A water-soluble organic photoredox catalyst, 3,7-methoxypolyethylene glycol 1-naphthalene-10-phenoxazine (Naph-PXZ-PEG), that can catalyze aqueous organocatalyzed atom transfer radical polymerization (ATRP) via oxidative quenching cycle has been reported for the first time. Comparative studies of Naph-PXZ-PEG and EosinY involved aqueous organocatalyzed ATRP systems have been done via polymerization experiment and kinetic modeling approach. Results showed that the polymerization via oxidative quenching cycle in Naph-PXZ-PEG system proceeded much faster and higher initiator efficiency than the polymerization via reductive quenching cycle in Eosin Y system under same conditions. Detailed information of the Naph-PXZ-PEG was presented by experiments and density functional theory (DFT) simulation. A series of kinetics experiments under different catalyst loadings, initiator concentrations, “on-off” switch of light and chain extension have been conducted and confirmed the good controllability of the current system and high end-group fidelity. This work provides a systematic study on developing an effective water soluble organic catalyst for the preparation of the well-defined polymers by a “green” and sustainable ATRP.
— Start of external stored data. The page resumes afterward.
Lemma manifest_signing_bytes_inj m m' :
  RemoteCacheManifest_wf m → RemoteCacheManifest_wf m' →
  manifest_signing_bytes m = manifest_signing_bytes m' → signed_part m = signed_part m'.
Proof.
  destruct m as [??????????????[???]?], m' as [??????????????[???]?].
  intros (?&?&?&?&?&?&?&?&?&?&?&?&?&?&?) (?&?&?&?&?&?&?&?&?&?&?&?&?&?&?).
  unfold manifest_signing_bytes. cbn in *. intros Heq. apply app_inv_head in Heq.
  peel put_u16_prefix. do 3 peel put_text_prefix. do 5 peel put_digest_prefix.
  do 2 peel put_blob_prefix. peel put_text_prefix. do 2 peel put_u64_prefix.
  do 3 peel put_u8_prefix.
  apply put_envelope_prefix in Heq; [|done..].
  apply signed_part_eq; [|done]. unfold with_signature. cbn. f_equal; try done.
  by f_equal; [apply privacy_class_tag_inj|apply shareability_tag_inj|apply Z.b2z_inj].
Qed.

Definition unsigned_bundle (b : TrustBundleV1) : TrustBundleV1 :=
  {| bundle_schema_version := bundle_schema_version b;
     bundle_root_key_id := bundle_root_key_id b;
     bundle_tenant_id := bundle_tenant_id b;
     bundle_repository_id := bundle_repository_id b;
     bundle_generation_id := bundle_generation_id b;
     bundle_endpoint_origin := bundle_endpoint_origin b;
     bundle_epoch := bundle_epoch b;
     bundle_issued_at := bundle_issued_at b;
     bundle_expires_at := bundle_expires_at b;
     active_producer_keys := active_producer_keys b;
     bundle_revoked_key_ids := bundle_revoked_key_ids b;
     bundle_revoked_record_ids := bundle_revoked_record_ids b;
     allowed_policy_digests := allowed_policy_digests b;
     allowed_execution_profile_digests := allowed_execution_profile_digests b;
     allowed_platform_digests := allowed_platform_digests b;
     allowed_image_digests := allowed_image_digests b;
     bundle_signature := [] |}.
据报道，水溶性有机光氧化还原催化剂3,7-甲氧基聚乙二醇1-萘-10-吩恶嗪（Naph-PXZ-PEG）可以通过氧化猝灭循环催化水性有机催化的原子转移自由基聚合（ATRP）。第一次。Naph-PXZ-PEG和曙红涉及水性有机催化ATRP体系的比较研究已经通过聚合实验和动力学建模方法进行。结果表明，在相同条件下，Naph-PXZ-PEG体系中通过氧化猝灭循环进行的聚合反应比曙红Y系统中通过还原猝灭循环进行的聚合进行得更快，引发剂效率更高。通过实验和密度泛函理论（DFT）模拟，提供了Naph-PXZ-PEG的详细信息。在不同的催化剂负载量，引发剂浓度，光的“开-关”切换和扩链条件下进行了一系列动力学实验，证实了当前系统的良好可控性和高端基保真度。这项工作为开发有效的水溶性有机催化剂以通过“绿色”且可持续的ATRP制备定义明确的聚合物提供了系统的研究。